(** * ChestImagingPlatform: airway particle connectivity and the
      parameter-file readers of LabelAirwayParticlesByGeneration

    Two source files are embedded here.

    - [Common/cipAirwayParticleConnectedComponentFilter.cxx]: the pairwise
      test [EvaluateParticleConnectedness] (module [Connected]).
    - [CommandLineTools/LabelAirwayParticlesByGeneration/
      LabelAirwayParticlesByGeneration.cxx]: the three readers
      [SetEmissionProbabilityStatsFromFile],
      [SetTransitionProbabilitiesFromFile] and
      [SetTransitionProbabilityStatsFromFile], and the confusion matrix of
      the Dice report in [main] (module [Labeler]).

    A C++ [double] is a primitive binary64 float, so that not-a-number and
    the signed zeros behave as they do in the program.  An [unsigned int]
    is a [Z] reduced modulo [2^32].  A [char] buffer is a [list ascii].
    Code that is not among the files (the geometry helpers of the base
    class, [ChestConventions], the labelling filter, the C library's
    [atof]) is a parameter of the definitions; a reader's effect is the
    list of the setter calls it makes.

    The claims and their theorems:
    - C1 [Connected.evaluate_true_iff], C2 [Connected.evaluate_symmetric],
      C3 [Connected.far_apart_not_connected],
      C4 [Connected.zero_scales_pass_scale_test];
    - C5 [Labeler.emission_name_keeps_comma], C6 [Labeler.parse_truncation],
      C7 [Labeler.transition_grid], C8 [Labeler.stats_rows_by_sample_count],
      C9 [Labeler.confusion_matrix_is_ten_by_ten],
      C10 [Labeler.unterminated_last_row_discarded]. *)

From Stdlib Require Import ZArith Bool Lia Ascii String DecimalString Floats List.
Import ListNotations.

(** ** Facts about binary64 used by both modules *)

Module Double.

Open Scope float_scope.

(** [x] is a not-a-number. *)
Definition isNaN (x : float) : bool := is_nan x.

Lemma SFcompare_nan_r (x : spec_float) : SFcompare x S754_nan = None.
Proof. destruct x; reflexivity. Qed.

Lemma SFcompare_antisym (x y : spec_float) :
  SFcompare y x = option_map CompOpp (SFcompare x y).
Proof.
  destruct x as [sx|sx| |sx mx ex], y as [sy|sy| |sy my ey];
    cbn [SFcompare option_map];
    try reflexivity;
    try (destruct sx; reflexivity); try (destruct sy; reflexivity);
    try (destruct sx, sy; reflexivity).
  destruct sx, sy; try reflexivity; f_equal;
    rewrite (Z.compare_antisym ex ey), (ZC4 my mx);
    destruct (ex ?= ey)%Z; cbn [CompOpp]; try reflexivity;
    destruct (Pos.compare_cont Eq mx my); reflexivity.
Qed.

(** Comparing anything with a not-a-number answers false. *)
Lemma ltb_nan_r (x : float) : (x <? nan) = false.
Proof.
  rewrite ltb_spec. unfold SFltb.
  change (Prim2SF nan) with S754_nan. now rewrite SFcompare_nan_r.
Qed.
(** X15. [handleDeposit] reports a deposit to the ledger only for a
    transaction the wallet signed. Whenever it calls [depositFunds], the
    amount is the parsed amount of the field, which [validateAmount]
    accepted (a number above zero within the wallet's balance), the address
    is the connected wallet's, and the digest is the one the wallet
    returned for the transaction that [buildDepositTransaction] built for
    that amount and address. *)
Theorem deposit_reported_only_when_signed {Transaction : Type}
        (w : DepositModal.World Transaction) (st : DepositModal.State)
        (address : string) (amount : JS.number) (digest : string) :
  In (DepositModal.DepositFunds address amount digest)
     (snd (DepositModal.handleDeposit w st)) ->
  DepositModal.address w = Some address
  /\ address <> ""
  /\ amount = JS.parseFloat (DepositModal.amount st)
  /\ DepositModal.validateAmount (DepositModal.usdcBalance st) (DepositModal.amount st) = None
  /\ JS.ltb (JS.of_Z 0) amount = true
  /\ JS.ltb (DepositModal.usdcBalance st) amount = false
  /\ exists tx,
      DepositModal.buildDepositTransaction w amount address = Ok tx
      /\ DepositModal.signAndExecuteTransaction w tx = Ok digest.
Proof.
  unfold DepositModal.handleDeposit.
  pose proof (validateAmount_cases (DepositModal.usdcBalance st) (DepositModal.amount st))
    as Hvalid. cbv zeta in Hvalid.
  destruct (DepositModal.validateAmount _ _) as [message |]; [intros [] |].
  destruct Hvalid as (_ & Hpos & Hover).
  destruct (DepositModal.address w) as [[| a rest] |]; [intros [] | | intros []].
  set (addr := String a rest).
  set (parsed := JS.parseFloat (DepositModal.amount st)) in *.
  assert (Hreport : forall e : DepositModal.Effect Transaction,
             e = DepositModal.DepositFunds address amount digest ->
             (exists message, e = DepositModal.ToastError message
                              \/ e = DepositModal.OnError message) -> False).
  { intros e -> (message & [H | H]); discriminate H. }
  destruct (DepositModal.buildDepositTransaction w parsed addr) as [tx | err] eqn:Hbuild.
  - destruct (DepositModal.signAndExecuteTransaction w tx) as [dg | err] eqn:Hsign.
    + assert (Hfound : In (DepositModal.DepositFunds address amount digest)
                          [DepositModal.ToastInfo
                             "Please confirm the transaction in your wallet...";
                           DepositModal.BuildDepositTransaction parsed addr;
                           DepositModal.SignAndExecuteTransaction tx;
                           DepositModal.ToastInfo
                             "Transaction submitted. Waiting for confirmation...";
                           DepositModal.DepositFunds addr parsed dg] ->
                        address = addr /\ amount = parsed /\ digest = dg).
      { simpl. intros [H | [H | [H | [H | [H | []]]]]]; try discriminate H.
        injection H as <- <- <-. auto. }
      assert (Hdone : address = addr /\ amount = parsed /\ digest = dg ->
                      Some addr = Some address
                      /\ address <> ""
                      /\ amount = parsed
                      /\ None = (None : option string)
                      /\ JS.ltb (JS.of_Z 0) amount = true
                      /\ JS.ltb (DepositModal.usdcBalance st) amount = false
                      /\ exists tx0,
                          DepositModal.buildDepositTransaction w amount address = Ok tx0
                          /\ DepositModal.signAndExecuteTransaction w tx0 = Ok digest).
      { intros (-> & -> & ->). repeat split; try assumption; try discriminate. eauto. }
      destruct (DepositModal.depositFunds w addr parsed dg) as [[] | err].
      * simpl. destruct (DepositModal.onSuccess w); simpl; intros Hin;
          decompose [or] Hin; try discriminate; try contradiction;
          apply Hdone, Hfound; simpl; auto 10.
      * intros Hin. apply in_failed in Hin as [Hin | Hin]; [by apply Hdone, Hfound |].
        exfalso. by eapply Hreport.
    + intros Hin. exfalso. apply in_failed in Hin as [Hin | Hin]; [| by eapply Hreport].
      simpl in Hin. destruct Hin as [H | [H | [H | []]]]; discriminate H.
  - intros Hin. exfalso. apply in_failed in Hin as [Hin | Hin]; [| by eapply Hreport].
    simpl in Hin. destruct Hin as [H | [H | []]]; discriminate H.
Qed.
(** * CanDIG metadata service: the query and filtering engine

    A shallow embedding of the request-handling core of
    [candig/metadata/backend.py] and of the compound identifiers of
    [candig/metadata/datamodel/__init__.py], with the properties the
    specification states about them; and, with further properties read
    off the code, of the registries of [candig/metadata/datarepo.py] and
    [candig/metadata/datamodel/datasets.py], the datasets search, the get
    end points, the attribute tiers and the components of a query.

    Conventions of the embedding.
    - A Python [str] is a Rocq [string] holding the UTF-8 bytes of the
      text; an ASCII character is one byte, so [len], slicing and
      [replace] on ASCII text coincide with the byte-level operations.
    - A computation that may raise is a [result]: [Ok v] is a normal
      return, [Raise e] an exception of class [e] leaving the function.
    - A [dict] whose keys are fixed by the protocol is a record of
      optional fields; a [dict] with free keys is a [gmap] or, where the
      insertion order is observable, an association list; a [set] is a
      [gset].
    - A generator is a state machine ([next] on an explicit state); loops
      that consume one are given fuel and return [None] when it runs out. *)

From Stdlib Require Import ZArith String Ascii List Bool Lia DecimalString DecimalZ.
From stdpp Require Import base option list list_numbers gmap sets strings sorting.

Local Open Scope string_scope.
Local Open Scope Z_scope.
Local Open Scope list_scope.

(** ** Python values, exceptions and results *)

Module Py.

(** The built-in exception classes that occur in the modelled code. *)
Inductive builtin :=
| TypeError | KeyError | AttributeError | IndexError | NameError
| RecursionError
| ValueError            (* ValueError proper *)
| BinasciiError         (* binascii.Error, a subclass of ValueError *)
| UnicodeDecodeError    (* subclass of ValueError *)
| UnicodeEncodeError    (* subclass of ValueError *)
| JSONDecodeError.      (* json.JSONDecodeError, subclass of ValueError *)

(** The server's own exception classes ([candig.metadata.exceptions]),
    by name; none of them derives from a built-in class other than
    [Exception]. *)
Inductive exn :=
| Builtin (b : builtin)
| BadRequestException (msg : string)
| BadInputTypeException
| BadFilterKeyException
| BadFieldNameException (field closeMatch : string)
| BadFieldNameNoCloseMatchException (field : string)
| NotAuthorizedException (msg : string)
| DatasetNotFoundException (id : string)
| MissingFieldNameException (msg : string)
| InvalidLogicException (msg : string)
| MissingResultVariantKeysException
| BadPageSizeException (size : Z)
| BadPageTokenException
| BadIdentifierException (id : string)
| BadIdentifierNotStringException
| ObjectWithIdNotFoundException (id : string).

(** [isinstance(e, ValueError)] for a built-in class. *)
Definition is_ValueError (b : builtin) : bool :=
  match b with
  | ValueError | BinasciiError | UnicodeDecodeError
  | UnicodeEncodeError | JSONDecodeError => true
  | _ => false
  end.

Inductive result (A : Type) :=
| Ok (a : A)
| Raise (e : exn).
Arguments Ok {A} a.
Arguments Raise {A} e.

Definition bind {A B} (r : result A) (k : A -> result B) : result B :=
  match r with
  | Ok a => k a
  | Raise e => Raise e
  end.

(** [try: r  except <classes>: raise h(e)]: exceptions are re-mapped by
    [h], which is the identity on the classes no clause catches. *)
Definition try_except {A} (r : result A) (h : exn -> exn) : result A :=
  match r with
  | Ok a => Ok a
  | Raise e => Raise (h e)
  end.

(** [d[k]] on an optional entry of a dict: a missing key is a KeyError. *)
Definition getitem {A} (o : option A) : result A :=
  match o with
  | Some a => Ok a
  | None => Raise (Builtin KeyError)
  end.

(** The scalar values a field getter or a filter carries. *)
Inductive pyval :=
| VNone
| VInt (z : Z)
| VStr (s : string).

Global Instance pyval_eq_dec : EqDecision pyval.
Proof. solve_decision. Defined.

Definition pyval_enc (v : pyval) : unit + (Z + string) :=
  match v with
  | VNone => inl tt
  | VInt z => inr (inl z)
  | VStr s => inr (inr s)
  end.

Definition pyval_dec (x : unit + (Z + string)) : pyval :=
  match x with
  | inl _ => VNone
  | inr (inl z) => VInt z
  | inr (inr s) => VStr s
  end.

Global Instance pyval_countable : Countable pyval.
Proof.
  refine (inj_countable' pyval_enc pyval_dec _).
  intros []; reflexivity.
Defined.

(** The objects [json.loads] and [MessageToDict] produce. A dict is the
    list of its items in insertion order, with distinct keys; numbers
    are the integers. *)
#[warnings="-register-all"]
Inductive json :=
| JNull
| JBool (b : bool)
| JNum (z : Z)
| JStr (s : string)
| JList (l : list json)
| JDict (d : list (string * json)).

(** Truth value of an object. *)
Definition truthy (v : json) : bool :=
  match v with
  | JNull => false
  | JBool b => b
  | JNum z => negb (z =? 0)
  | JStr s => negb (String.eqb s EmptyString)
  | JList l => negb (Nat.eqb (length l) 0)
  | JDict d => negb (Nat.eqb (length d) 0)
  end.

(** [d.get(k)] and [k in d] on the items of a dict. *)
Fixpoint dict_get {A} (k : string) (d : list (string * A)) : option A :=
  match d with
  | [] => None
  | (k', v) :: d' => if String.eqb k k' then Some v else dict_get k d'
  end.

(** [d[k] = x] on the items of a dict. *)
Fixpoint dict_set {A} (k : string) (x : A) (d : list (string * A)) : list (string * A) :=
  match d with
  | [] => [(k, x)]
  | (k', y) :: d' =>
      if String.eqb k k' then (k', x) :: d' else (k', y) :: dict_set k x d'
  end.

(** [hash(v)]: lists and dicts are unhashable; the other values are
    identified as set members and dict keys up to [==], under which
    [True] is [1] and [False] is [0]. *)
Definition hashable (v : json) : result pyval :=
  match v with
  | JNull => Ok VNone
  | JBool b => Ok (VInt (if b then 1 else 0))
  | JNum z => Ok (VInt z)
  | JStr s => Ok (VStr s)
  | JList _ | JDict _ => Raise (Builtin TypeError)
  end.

■ Work order
Give back exactly the lines above, from the line containing "Local Open Scope Z_scope." through the line containing "are re-mapped by", with both end lines and nothing more.

■ Problem solution
Local Open Scope Z_scope.
Local Open Scope list_scope.

(** ** Python values, exceptions and results *)

Module Py.

(** The built-in exception classes that occur in the modelled code. *)
Inductive builtin :=
| TypeError | KeyError | AttributeError | IndexError | NameError
| RecursionError
| ValueError            (* ValueError proper *)
| BinasciiError         (* binascii.Error, a subclass of ValueError *)
| UnicodeDecodeError    (* subclass of ValueError *)
| UnicodeEncodeError    (* subclass of ValueError *)
| JSONDecodeError.      (* json.JSONDecodeError, subclass of ValueError *)

(** The server's own exception classes ([candig.metadata.exceptions]),
    by name; none of them derives from a built-in class other than
    [Exception]. *)
Inductive exn :=
| Builtin (b : builtin)
| BadRequestException (msg : string)
| BadInputTypeException
| BadFilterKeyException
| BadFieldNameException (field closeMatch : string)
| BadFieldNameNoCloseMatchException (field : string)
| NotAuthorizedException (msg : string)
| DatasetNotFoundException (id : string)
| MissingFieldNameException (msg : string)
| InvalidLogicException (msg : string)
| MissingResultVariantKeysException
| BadPageSizeException (size : Z)
| BadPageTokenException
| BadIdentifierException (id : string)
| BadIdentifierNotStringException
| ObjectWithIdNotFoundException (id : string).

(** [isinstance(e, ValueError)] for a built-in class. *)
Definition is_ValueError (b : builtin) : bool :=
  match b with
  | ValueError | BinasciiError | UnicodeDecodeError
  | UnicodeEncodeError | JSONDecodeError => true
  | _ => false
  end.

Inductive result (A : Type) :=
| Ok (a : A)
| Raise (e : exn).
Arguments Ok {A} a.
Arguments Raise {A} e.

Definition bind {A B} (r : result A) (k : A -> result B) : result B :=
  match r with
  | Ok a => k a
  | Raise e => Raise e
  end.

(** [try: r  except <classes>: raise h(e)]: exceptions are re-mapped by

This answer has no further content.